Pathophysiology of Diabetes Complications Flashcards
What are the major chronic complications of diabetes mellitus?
Macrovascular: Accelerated coronary, cerebrovascular, and peripheral vascular disease (“premature aging,” atherosclerosis blocks arteries supplying the heart, brain, and extremities)
Microvascular: renal disease (abnormal structure and function of the glomerulus causing filtration of large proteins such as albumin -> proteinuria, may lead to kidney failure); retinopathy; neuropathy
Foot ulcers (contributing factors include neuropathy, impaired blood flow causing poor wound healing, and susceptibility to infection; gangrene may develop and require amputation)
Erectile dysfunction (contributing factors are neurologic and vascular)
Increased susceptibility to infections (impaired immune system responses)
Cataracts (‘premature aging’)
Complications may already be present at the dx of Type 2 Diabetes
Describe cardiovascular disease and how it relates to a complication of diabetes.

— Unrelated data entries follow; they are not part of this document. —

(** The search, from any link of the ring on. *)
Lemma remove_loop_ring fuel h p dflt xs ys id :
  ring h p dflt (xs ++ ys) → id ∉ xs.*1 → (length ys < fuel)%nat →
  ∃ h', remove_loop fuel p (first_of ys p) id h = Def (bool_decide (id ∈ ys.*1), h') ∧
    ring h' p dflt (xs ++ without id ys).
Proof.
  revert xs ys. induction fuel as [|fuel IH]; intros xs ys Hr Hid Hf; [lia|].
  destruct ys as [|[a f] ys]; simpl.
  { rewrite Z.eqb_refl. by exists h. }
  destruct (ring_split_chain _ _ _ _ _ _ _ Hr) as (_&Ha&_&_&_&_&_&_&Hay&Hap&_).
  destruct (Z.eqb_spec a p); [done|]. destruct (Z.eqb_spec id a) as [->|Hne].
  - destruct (unlink_ring _ _ _ _ _ _ _ Hr) as (h'&->&Hr'). exists h'. simpl.
    rewrite bool_decide_eq_true_2 by constructor. split; [done|].
    unfold without. rewrite filter_cons_False by (simpl; tauto). fold (without a ys).
    by rewrite without_not_in.
  - rewrite Ha. simpl. destruct (IH (xs ++ [(a, f)]) ys) as (h'&Hh'&Hr').
    + by rewrite <-app_assoc.
    + rewrite fmap_app, not_elem_of_app. simpl. split; [done|]. rewrite list_elem_of_singleton. done.
    + simpl in Hf. lia.
    + exists h'. rewrite Hh'. split.
      * do 2 f_equal. apply bool_decide_ext. rewrite elem_of_cons. tauto.
      * unfold without. rewrite filter_cons_True by (simpl; congruence).
        by rewrite <-app_assoc in Hr'.
Qed.
Lemma remove_sibling_ring fuel h p dflt xs id :
  ring h p dflt xs → (length xs < fuel)%nat →
  ∃ h', remove_sibling fuel p id h = Def (bool_decide (id ∈ xs.*1), h') ∧
    ring h' p dflt (without id xs).
Proof.
  intros Hr Hf. unfold remove_sibling. rewrite (ring_head _ _ _ _ Hr). simpl.
  assert (first_of xs p ≠ 0) as Hnz.
  { pose proof (ring_nonnull _ _ _ _ Hr) as H0. apply not_elem_of_cons in H0 as [??].
    destruct (first_of_in xs p) as [->|Hin]; [congruence|]. intros Heq. rewrite Heq in Hin. done. }
  destruct (Z.eqb_spec (first_of xs p) 0); [done|].
  apply (remove_loop_ring fuel h p dflt [] xs); [done|apply not_elem_of_nil|done].
Qed.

macrovascular complication
CVD is a major cause of mortality and morbidity for patients with diabetes
type 2 diabetes an independent risk factor for CVD and it’s common coexisting conditions are also risk factors for CVD
How might dyslipidemia increase CVD risk in patients with diabetes?
dyslipidemia in type 2 diabetes and in the ‘metabolic syndrome’ is characterized by decreased plasma HDL cholesterol and increased triglycerides with smaller more dense LDL particles (abnormal) that are ‘atherogenic’ - benefit from tx with statin
How does hypertension relate to diabetes complications?
Hypertension present as part of metabolic syndrome and a major risk factor for CVD as well as microvascular complications (retinopathy and nephropathy)
- pt with diabetes advised to keep BP < 140/90
Describe what hyperglycemia can affect the vascular system
Hyperglycemia and other metabolic abnormalities in diabetes can lead to dysfunction of the vascular endothelium, which in healthy individuals promotes relaxation of vascular smooth muscle (mediated by endothelial cell secretion of nitric oxide)
Endothelial dysfunction may play a role in development of CVD in pt with type 2 diabetes
What is diabetic nephropathy?
Microvascular complication of diabetes
leading cause of end-stage renal disease (ESRD)
What is the glomerular filtration rate (GFR) and how can it be tested by creatinine clearance?
GFR is a measure of kidney function
Serum creatinine can be used to calculate an estimated GFR (eGFR) - as GFR decreases, creatinine clearance decreases and serum creatinine rises
rate of creatinine formation is usually constant because creatinine is formed from metabolism of muscle creatine
What is the blood urea nitrogen (BUN) and what can the ratio of BUN to creatinine be used for?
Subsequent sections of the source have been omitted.